Morning light appears on the horizon. Mist blankets the distant hills. The call of a lone mourning dove breaks through the stillness at first light.

Across the street a door opens. A man emerges with bundles in his arms. He carries them to the rental truck and stows them in the back. I lift a hand in greeting.

A woman comes out with a small dog. “She needs to go out before the long drive,” the woman tells me. “It’s thirteen hundred miles to Florida. We’re hoping to make Richmond by this evening.”

Suddenly, the little girl is out, dancing across the street to our front porch, where she sits on my wife’s lap and fingers the small urn in her hands. “Open it,” my wife says. “Smell.”

“Oooh, lemon!”

“It’s a music box,” my wife says. The little girl pushes the button on the bottom and listens to the notes of the childhood song.

Once more my wife and the little girl descend from the porch and make the rounds through the gardens. The frog is sitting by the fish pond in the back yard. The day lilies are blooming; the irises have faded. The yellow primroses are just opening up.

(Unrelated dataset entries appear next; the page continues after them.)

(** A collection job takes pending reports, it adds none. *)
Lemma init_collect_job_pending tid t c' j sel ap s r' s1 b rs :
  init_collect_job t c' j sel ap s = (r', s1) ->
  pending_reports (per_task_entry s1 tid) !! b = Some rs ->
  pending_reports (per_task_entry s tid) !! b = Some rs.
Proof.
  unfold init_collect_job. intros H. destruct (decide (t = tid)) as [->|Hne].
  - destruct (url_join _ _); [|injection H as <- <-; by rewrite per_task_entry_set].
    destruct (coll_jobs _ !! j); [injection H as <- <-; by rewrite per_task_entry_set|].
    destruct (batch_span_for_sel c' sel); [|injection H as <- <-; by rewrite per_task_entry_set..].
    destruct (queue_agg_jobs _ _ _ _ _ _) as [q p] eqn:Hq. injection H as <- <-.
    rewrite per_task_entry_set. apply queue_agg_jobs_spec in Hq as (_ & _ & Hsub & _). apply Hsub.
  - destruct (url_join _ _); [|injection H as <- <-; by rewrite per_task_entry_set_ne].
    destruct (coll_jobs _ !! j); [injection H as <- <-; by rewrite per_task_entry_set_ne|].
    destruct (batch_span_for_sel c' sel); [|injection H as <- <-; by rewrite !per_task_entry_set_ne..].
    destruct (queue_agg_jobs _ _ _ _ _ _) as [q p] eqn:Hq. injection H as <- <-.
    rewrite per_task_entry_set_ne by done.
    change (per_task_entry (MkInMemoryLeaderState ?q (per_task ?s)) tid) with (per_task_entry s tid).
    by rewrite <-(per_task_entry_set_ne s t tid (per_task_entry s t)).
Qed.

Lemma exec_pending_ok tid c e s o s' :
  uses_config tid c e -> leader_exec e s = (o, s') ->
  pending_ok c (per_task_entry s tid) -> pending_ok c (per_task_entry s' tid).
Proof.
  intros Hu He Hok. unfold leader_exec in He. destruct e as [nb t c' r|t c' j sel ap|items|n|t j coll].
  - destruct (put_report nb t c' r s) as [r' s1] eqn:H. injection He as <- <-.
    by eapply put_report_pending_ok.
  - destruct (init_collect_job t c' j sel ap s) as [r' s1] eqn:H. injection He as <- <-.
    intros b rs r Hl. by eapply Hok, init_collect_job_pending.
  - by injection He as <- <-.
  - by injection He as <- <-.
  - unfold finish_collect_job in He.
    destruct (per_task s !! t) as [p|] eqn:Ep; [|by injection He as <- <-].
    destruct (coll_jobs p !! j) as [[| |]|]; try (by injection He as <- <-).
    injection He as <- <-. destruct (decide (t = tid)) as [->|Hne].
    + rewrite per_task_entry_set. intros b rs r Hl. simpl in Hl. apply Hok.
      unfold per_task_entry. by rewrite Ep.
    + by rewrite per_task_entry_set_ne.
Qed.

Lemma reachable_pending_ok tid c s : reachable tid c s -> pending_ok c (per_task_entry s tid).
Proof.
  induction 1 as [|s e o s' _ IH Hu He].
  - intros b rs r H. unfold per_task_entry in H. simpl in H. by rewrite lookup_empty in H.
  - by eapply exec_pending_ok.
Qed.

Lemma waiting_elem p r :
  r ∈ waiting_reports p <-> exists b rs, pending_reports p !! b = Some rs /\ r ∈ rs.
Proof.
  unfold waiting_reports. rewrite list_elem_of_bind. split.
  - intros (rs & Hr & ([b rs'] & -> & Hb%elem_of_map_to_list)%list_elem_of_fmap). eauto.
  - intros (b & rs & Hb & Hr). exists rs. split; [done|]. apply list_elem_of_fmap.
    exists (b, rs). split; [done|]. by apply elem_of_map_to_list.
Qed.

(** C10: a collection job of a time-interval task comes behind the aggregation of its
    batch: when it is created, every report of the batch that waits, in whatever way the
    Leader came to hold it, is moved to aggregation jobs that precede the collection
    job in the work queue. *)
Theorem batch_queued_before_collection tid c j i ap s uri s' :
  reachable tid c s -> DapTaskConfig_ok c -> batch_sel_ok c (BS_TimeInterval i) ->
  init_collect_job tid c j (BS_TimeInterval i) ap s = (Ok uri, s') ->
  exists jobs,
    work_queue s' = work_queue s ++ jobs ++ [WI_CollectionJob tid j (BS_TimeInterval i) ap] /\
    Forall (fun w => exists rs, w = WI_AggregationJob tid PBS_TimeInterval ap rs) jobs /\
    forall r, r ∈ waiting_reports (per_task_entry s tid) ->
      Interval_start i <= ReportMetadata_time (Report_report_metadata r)
        < Interval_start i + Interval_duration i ->
      r ∈ queued_reports tid jobs /\ r ∉ waiting_reports (per_task_entry s' tid).
Proof.
  intros Hreach Hc Hsel H. pose proof (reachable_pending_ok _ _ _ Hreach) as Hok.
  unfold init_collect_job in H. destruct (url_join _ _) as [uri'|]; [|done].
  destruct (coll_jobs (per_task_entry s tid) !! j); [done|].
  destruct (batch_span_windows c i Hc Hsel) as (span & Hspan & Hexact).
  rewrite Hspan in H. destruct (queue_agg_jobs _ _ _ _ _ _) as [q p] eqn:Hq.
  injection H as -> <-.
  apply queue_agg_jobs_spec in Hq as (_ & Hn & Hsub & jobs & -> & Hj & _ & Hin). simpl in *.
  assert (forall b rs r, pending_reports (per_task_entry s tid) !! b = Some rs -> r ∈ rs ->
    Interval_start i <= ReportMetadata_time (Report_report_metadata r)
      < Interval_start i + Interval_duration i -> b ∈ elements span) as Hspan'.
  { intros b rs r Hb Hr Ht. specialize (Hok b rs r Hb Hr). unfold bucket_of_report in Hok.
    destruct Hsel as [Hv _]. unfold is_valid_batch_sel in Hv.
    destruct (DapTaskConfig_query c); [|done]. destruct Hok as (w & Hw & ->).
    rewrite quantized_lower_eq in Hw by apply Hc. injection Hw as <-.
    apply elem_of_elements, Hexact; [apply Hc|done]. }
  exists jobs. split_and!; [by rewrite <-app_assoc|done|].
  intros r (b & rs & Hb & Hr)%waiting_elem Ht. split.
  - apply list_elem_of_bind. eexists. split; [|by eapply Hin; [eapply Hspan'|]].
    simpl. by rewrite decide_True.
  - rewrite per_task_entry_set. intros (b' & rs' & Hb' & Hr')%waiting_elem.
    rewrite (Hn b') in Hb'; [done|]. by eapply Hspan'; [apply Hsub|..].
Qed.
End Runs.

Now that the clothing and linens and dishes and utensils are packed, now that the beds have been taken apart and stowed in the rental truck along with the sofa and kitchen table and chairs; now that the appliances have been unplugged and wheeled out strapped to the hand-truck and securely fastened by ropes passed through the steel rings embedded in the interior wall; now that the metal paneled door is pulled down and locked with the heavy safety latch and the apartment door is shut for the last time—now the time has come to say goodbye.

Goodbyes have always been awkward for my granddaughter, this little girl who barely tips the scales at 46 pounds. In her eight years she has moved nine times (this will be the tenth), she has had to say goodbye to two fathers (failed relationships of her mother), and now she is put in the position of having to say goodbye to us, her grandparents, for what will undoubtedly be the last time for a long time. She has learned to keep the goodbyes short.

When the final moment comes, the men shake hands, the women hug each other. The little girl climbs into the back seat of the car where her mother and the dog are waiting, and waves through the window.

Goodbye—just another moment in time. Goodbye, from the Old English “God be with ye.” Not aufwiedersehen, until we see each other again; not au revoir or arrevidercci, but vaya con Dios—the Spanish is closest—go with God.